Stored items
====================

(* ===== verification/Services.v ===== *)
(** * The timers of a polling loop: src/src/display.cpp, src/src/ledStrip.cpp,
      src/src/motionSensor.cpp, src/src/lightSensor.cpp

    The polling threads declare a [TimerTickServiceCv] and some
    [TimerTickServiceBool]s on their stacks, register them, wait on the first
    and ask the others in every iteration, and unregister them all at the end.
    What they all share, on the table of TimerTick.v: that such a thread leaves
    the timer as it would be without it, and which ticks it is given. *)
From S2P Require Import Prelude CLib TimerTick.

(** ** What the loops do with their services *)

(** The declarations at the top of [runThreadLoop], then the registrations. *)
Fixpoint declare (l : list TimerTickService) (t : TimerTick) : list Z * TimerTick :=
  match l with
  | [] => ([], t)
  | s :: l =>
      let '(p, t) := alloc_service s t in
      let '(ps, t) := declare l t in (p :: ps, t)
  end.

Fixpoint register_all (ps : list Z) (t : TimerTick) : res TimerTick :=
  match ps with
  | [] => Ok t
  | p :: ps => let! (_, t) := registerTimerTickService p true t in register_all ps t
  end.

Definition enter (l : list TimerTickService) (t : TimerTick) : res (list Z * TimerTick) :=
  let '(ps, t) := declare l t in
  let! t := register_all ps t in Ok (ps, t).

(** [timerTick.unregisterTimerTickService(service.getCookie())] *)
Definition unregister_at (p : Z) (t : TimerTick) : TimerTick :=
  match objects t !! p with
  | Some s => unregisterTimerTickService (getCookie s) t
  | None => t
  end.

(** The end of [runThreadLoop]; the objects die in the opposite order. *)
Definition leave (ps : list Z) (t : TimerTick) : TimerTick :=
  foldr free_service (foldl (λ t p, unregister_at p t) t ps) ps.

(** [service.wait()] on the object at [p]; [None] while the thread is blocked. *)
Definition wait_at (p : Z) (t : TimerTick) : option TimerTick :=
  s ← objects t !! p; s' ← wait s; Some (set_object p s' t).

(** [service.getAndResetExpired()] *)
Definition read_at (p : Z) (t : TimerTick) : bool * TimerTick :=
  match objects t !! p with
  | Some s => let '(b, s) := getAndResetExpired s in (b, set_object p s t)
  | None => (false, t)
  end.

Fixpoint read_all (ps : list Z) (t : TimerTick) : list bool * TimerTick :=
  match ps with
  | [] => ([], t)
  | p :: ps =>
      let '(b, t) := read_at p t in
      let '(bs, t) := read_all ps t in (b :: bs, t)
  end.

(** Passes of the timer's thread. *)
Definition passes (conds : list (Z → bool)) (t : TimerTick) : TimerTick :=
  foldl (λ t cond, (tick cond t).1.1) t conds.

(** ** The table without some objects *)
Definition forget (ps : list Z) (t : TimerTick) : TimerTick :=
  mkTimerTick (nextTimerTickId t) (filter (λ e, e.2 ∉ ps) (timerTickServices t))
    (filter (λ e, e.1 ∉ ps) (objects t)).

Lemma forget_ok ps t : table_ok t → table_ok (forget ps t).
Proof.
  intros [H1 H2 H3 H4 H5]. constructor; cbn; try done.
  - apply map_lookup_filter_None. left. done.
  - intros c p [Hc _]%map_lookup_filter_Some. by eapply H3.
  - intros c p [Hc Hp]%map_lookup_filter_Some. destruct (H4 _ _ Hc) as (s & Hs & E).
    exists s. split; [|done]. by apply map_lookup_filter_Some.
  - intros p s [Hs Hp]%map_lookup_filter_Some Hc. apply map_lookup_filter_Some. auto.
Qed.

Lemma unregister_at_spec p t :
  table_ok t →
  table_ok (unregister_at p t) ∧ nextTimerTickId (unregister_at p t) = nextTimerTickId t ∧
  timerTickServices (unregister_at p t) = filter (λ e, e.2 ≠ p) (timerTickServices t) ∧
  ∀ q, q ≠ p → objects (unregister_at p t) !! q = objects t !! q.
Proof.
  intros Ht. unfold unregister_at.
  assert (timerTickServices t !! nullCookie = None) as Hnull by apply (ok_null _ Ht).
  assert ((∀ c, timerTickServices t !! c ≠ Some p) →
          timerTickServices t = filter (λ e, e.2 ≠ p) (timerTickServices t)) as Hno.
  { intros Hno. symmetry. apply map_filter_id. intros c q Hq. cbn. intros ->. by apply (Hno c). }
  destruct (objects t !! p) as [s|] eqn:E.
  - split; [by apply unregister_ok|]. unfold unregisterTimerTickService, getCookie.
    destruct (timerTickServices t !! cookie s) as [q|] eqn:Eq.
    + assert (q = p) as ->.
      { destruct (decide (cookie s = nullCookie)) as [Ez|Hz]; [congruence|].
        pose proof (ok_cookie _ Ht _ _ E Hz). congruence. }
      cbn. split_and!; [done| |].
      * apply map_eq. intros c. destruct (decide (c = cookie s)) as [->|Hc].
        { rewrite lookup_delete_eq. symmetry. apply map_lookup_filter_None. right.
          intros q Hq. cbn. naive_solver. }
        rewrite lookup_delete_ne by done. destruct (timerTickServices t !! c) as [q|] eqn:Ec.
        -- symmetry. apply map_lookup_filter_Some. split; [done|]. cbn. intros ->.
           apply Hc. by eapply ok_inj.
        -- symmetry. apply map_lookup_filter_None. by left.
      * intros q Hq. by rewrite lookup_alter_ne.
    + split_and!; [done| |done]. apply Hno. intros c Hc.
      destruct (ok_entry _ Ht _ _ Hc) as (s' & Hs' & <-). congruence.
  - split_and!; [done..| |done]. apply Hno. intros c Hc.
    destruct (ok_entry _ Ht _ _ Hc) as (s' & Hs' & _). congruence.
Qed.

Lemma free_all_spec ps t :
  nextTimerTickId (foldr free_service t ps) = nextTimerTickId t ∧
  timerTickServices (foldr free_service t ps) = timerTickServices t ∧
  ∀ q, objects (foldr free_service t ps) !! q = if decide (q ∈ ps) then None else objects t !! q.
Proof.
  induction ps as [|p ps (IH1 & IH2 & IH3)]; [done|]. cbn. split_and!; [done..|]. intros q.
  destruct (decide (q = p)) as [->|Hne].
  - rewrite lookup_delete_eq, decide_True by left. done.
  - rewrite lookup_delete_ne, IH3 by done. repeat case_decide; set_solver.
Qed.

Lemma unregister_all_spec ps t :
  table_ok t → let t' := foldl (λ t p, unregister_at p t) t ps in
  table_ok t' ∧ nextTimerTickId t' = nextTimerTickId t ∧
  timerTickServices t' = filter (λ e, e.2 ∉ ps) (timerTickServices t) ∧
  ∀ q, q ∉ ps → objects t' !! q = objects t !! q.
Proof.
  revert t. induction ps as [|p ps IH]; intros t Ht; cbn.
  - split_and!; [done..| |done]. symmetry. apply map_filter_id. intros c q _. apply not_elem_of_nil.
  - destruct (unregister_at_spec p t Ht) as (H1 & H2 & H3 & H4).
    destruct (IH _ H1) as (G1 & G2 & G3 & G4). split_and!; [done|congruence| |].
    + rewrite G3, H3, map_filter_filter. apply map_filter_ext. intros c q _. cbn.
      rewrite not_elem_of_cons. tauto.
    + intros q Hq%not_elem_of_cons. rewrite G4, H4; tauto.
Qed.

(** The end of a loop takes the services out, and nothing else. *)
Lemma leave_is_forget ps t : table_ok t → leave ps t = forget ps t.
Proof.
  intros Ht. destruct (unregister_all_spec ps t Ht) as (_ & H2 & H3 & H4). unfold leave.
  destruct (free_all_spec ps (foldl (λ t p, unregister_at p t) t ps)) as (G1 & G2 & G3).
  destruct (foldr _ _ _) as [n ss os]. cbn in *. unfold forget. f_equal; [congruence..|].
  apply map_eq. intros q. rewrite G3. case_decide as Hq.
  - symmetry. apply map_lookup_filter_None. right. intros s _ Hn. by apply Hn.
  - rewrite H4 by done. destruct (objects t !! q) as [s|] eqn:E.
    + symmetry. by apply map_lookup_filter_Some.
    + symmetry. apply map_lookup_filter_None. by left.
Qed.

(** ** What the registrations do *)

Lemma declare_spec l t :
  table_ok t → Forall (λ s, cookie s = nullCookie) l →
  let '(ps, t') := declare l t in
  table_ok t' ∧ nextTimerTickId t' = nextTimerTickId t ∧
  timerTickServices t' = timerTickServices t ∧ NoDup ps ∧
  Forall2 (λ p s, objects t' !! p = Some s) ps l ∧
  (∀ p, p ∈ ps → objects t !! p = None) ∧ ∀ q, q ∉ ps → objects t' !! q = objects t !! q.
Proof.
  revert t. induction l as [|s l IH]; intros t Ht Hl; cbn [declare].
  - split_and!; [done..|apply NoDup_nil_2|constructor| |done]. by intros p ?%not_elem_of_nil.
  - apply Forall_cons in Hl as [Hs Hl]. pose proof (alloc_ok s t Ht Hs) as Ha.
    pose proof (alloc_fresh s t) as Hf. destruct (alloc_service s t) as [p t1] eqn:E.
    injection E as Ep Et. cbn [fst snd] in *. specialize (IH t1 Ha Hl).
    destruct (declare l t1) as [ps t2]. destruct IH as (H1 & H2 & H3 & H4 & H5 & H6 & H7).
    assert (objects t1 = <[p := s]> (objects t)) as Eo by (by rewrite <-Et, Ep).
    assert (p ∉ ps) as Hp.
    { intros Hp%H6. rewrite Eo, lookup_insert_eq in Hp. done. }
    split_and!; [done|by rewrite H2, <-Et|by rewrite H3, <-Et|by constructor| | |].
    + constructor; [|done]. by rewrite H7, Eo, lookup_insert_eq.
    + intros q [->|Hq]%elem_of_cons; [done|]. apply H6 in Hq. rewrite Eo in Hq.
      by apply lookup_insert_None in Hq as [? _].
    + intros q [Hne Hq]%not_elem_of_cons. by rewrite H7, Eo, lookup_insert_ne.
Qed.

(** A service as registration leaves it, whatever its id. *)
Definition started (s s' : TimerTickService) : Prop :=
  ∃ c, c ≠ nullCookie ∧ s' = _startTimerTickService2 (set_cookie c s).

====================

*Work to complete:*
Print exactly the lines above, between the one holding "revert t. induction l" and the one holding "pose proof (alloc_fresh", inclusive, and nothing besides.

*Solution to this task:*
  revert t. induction l as [|s l IH]; intros t Ht Hl; cbn [declare].
  - split_and!; [done..|apply NoDup_nil_2|constructor| |done]. by intros p ?%not_elem_of_nil.
  - apply Forall_cons in Hl as [Hs Hl]. pose proof (alloc_ok s t Ht Hs) as Ha.
    pose proof (alloc_fresh s t) as Hf. destruct (alloc_service s t) as [p t1] eqn:E.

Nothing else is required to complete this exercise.